PNKP, its substrates and structure. (A) PNKP functions to clean up damaged termini at single-strand breaks to reconstitute the 3′-OH and 5′-phosphate (P) ends required for ligation. Some of the typical damaged termini requiring processing are shown here in red. The 3′-P, 5′-OH and phosphoglycolate termini are a consequence of ROS-induced DNA damage. The 3′-deoxyribose phosphates are produced by AP endonuclease action or by the AP lyase activity of certain DNA glycosylases. Topo I-cleavable complexes (CC) require the combined action of ubiquitin-dependent proteosomal degradation and TDP1 action to remove the covalently bound Topo I from DNA to repair the underlying strand nick. (B) Schematic representation of PNKP showing the juxtaposition of the phosphatase and kinase domains. The FHA domain is an important phosphoprotein-binding domain implicated in binding to CK2 phosphorylation sites on XRCC1 and XRCC4. MCSZ-patient mutations are shown in red.

Figure 3.

TCR under specific contexts. UV photoproducts (red) create a localized distortion in the DNA helix prompting recognition and removal by nucleotide excision repair (NER). In actively transcribing regions of the genome, UV lesions create a block to RNA polymerase II (RNA Pol II [gray]), temporarily inhibiting RNA synthesis (blue) prompting engagement of transcription-coupled repair (TCR). In normal cells, stalled RNA Pol II is ubiquitinated in an ERCC6/ERCC8-dependent manner.
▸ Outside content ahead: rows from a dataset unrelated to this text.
Lemma sint_fits (w z : Z) : 0 < w -> fits w z -> sint w z = z.
Proof.
  unfold fits, sint. intros Hw Hz.
  rewrite (pow2_double w Hw). rewrite Z.mod_small; lia.
Qed.

Lemma sint_range (w z : Z) : 0 < w -> fits w (sint w z).
Proof.
  unfold fits, sint. intros Hw.
  assert (Hp : 0 < 2 ^ (w - 1)) by (apply Z.pow_pos_nonneg; lia).
  pose proof (Z.mod_pos_bound (z + 2 ^ (w - 1)) (2 ^ w)) as Hb.
  rewrite (pow2_double w Hw) in *. lia.
Qed.

Lemma sint_add (w a b : Z) : sint w (sint w a + b) = sint w (a + b).
Proof.
  unfold sint.
  replace ((a + 2 ^ (w - 1)) mod 2 ^ w - 2 ^ (w - 1) + b + 2 ^ (w - 1))
    with ((a + 2 ^ (w - 1)) mod 2 ^ w + b) by ring.
  rewrite Zplus_mod_idemp_l. do 2 f_equal. ring.
Qed.

Lemma sint_idem (w a : Z) : sint w (sint w a) = sint w a.
Proof.
  rewrite <- (Z.add_0_r (sint w a)) at 1.
  rewrite sint_add. now rewrite Z.add_0_r.
Qed.

Lemma int32_int64 (z : Z) : int32 (int64 z) = int32 z.
Proof.
  unfold int32, int64, sint. f_equal.
  change (2 ^ (64 - 1)) with 9223372036854775808.
  change (2 ^ 64) with 18446744073709551616.
  change (2 ^ (32 - 1)) with 2147483648.
  change (2 ^ 32) with 4294967296.
  rewrite (Z.mod_eq (z + 9223372036854775808) 18446744073709551616) by lia.
  set (q := (z + 9223372036854775808) / 18446744073709551616).
  replace (z + 9223372036854775808 - 18446744073709551616 * q
           - 9223372036854775808 + 2147483648)
    with (z + 2147483648 + (- (4294967296 * q)) * 4294967296) by ring.
  apply Z_mod_plus_full.
Qed.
The combined action of the ERCC6/ERCC8 and UVSSA/USP7 complexes somehow coordinate to enable stalled ubiquitinated RNA Pol II to be repositioned, thereby allowing access to the lesion for the NER machinery to remove the lesion. In the UVSSA-UV^s situation, both ERCC6 and the stalled RNA Pol II remain ubiquitinated, likely prompting their degradation by the proteasome. Therefore, no repair occurs by rapid TCR and the lesion is left to be dealt with by global genome NER (GGR). In the context of Cockayne syndrome, ubiquitination of the stalled RNA Pol II does not occur and the polymerase remains stalled at the lesion, likely generating a very strong apoptotic signal owing to the failure to recover transcription.

Figure 4.

ICL repair. An interstrand cross-link (ICL) poses a serious problem for replication and transcription. Here, two replication forks converge on an ICL (red). One of the forks is extended toward the ICL, whereas the other remains stalled and stabilized. The FA pathway is engaged and monoubiquitylated-FANC-D2 (D2-Ubq) is localized to the ICL. Excision of one strand occurs (gray), likely involving ERCC1-XPF and/or SLX4, depending on the context, generating a monoadducted lesion. Translesion synthesis (TLS) is engaged to allow bypass of the adducted base in the template strand (black). The resultant DNA double-strand break is thought to be repaired by homologous recombination, whereas the monoadduct is removed by NER.

Figure 5.

Pathogenic defects in RNF168. Schematic representation of RNF168 showing the relative positions of the RING domain and the ubiquitin-binding domains (MIU1 and MIU2). The RIDDLE-syndrome-associated RNF168 defects are shown on the left-hand side, whereas the nonsense RNF168 defect described by Devgan and colleagues is shown on the right-hand side.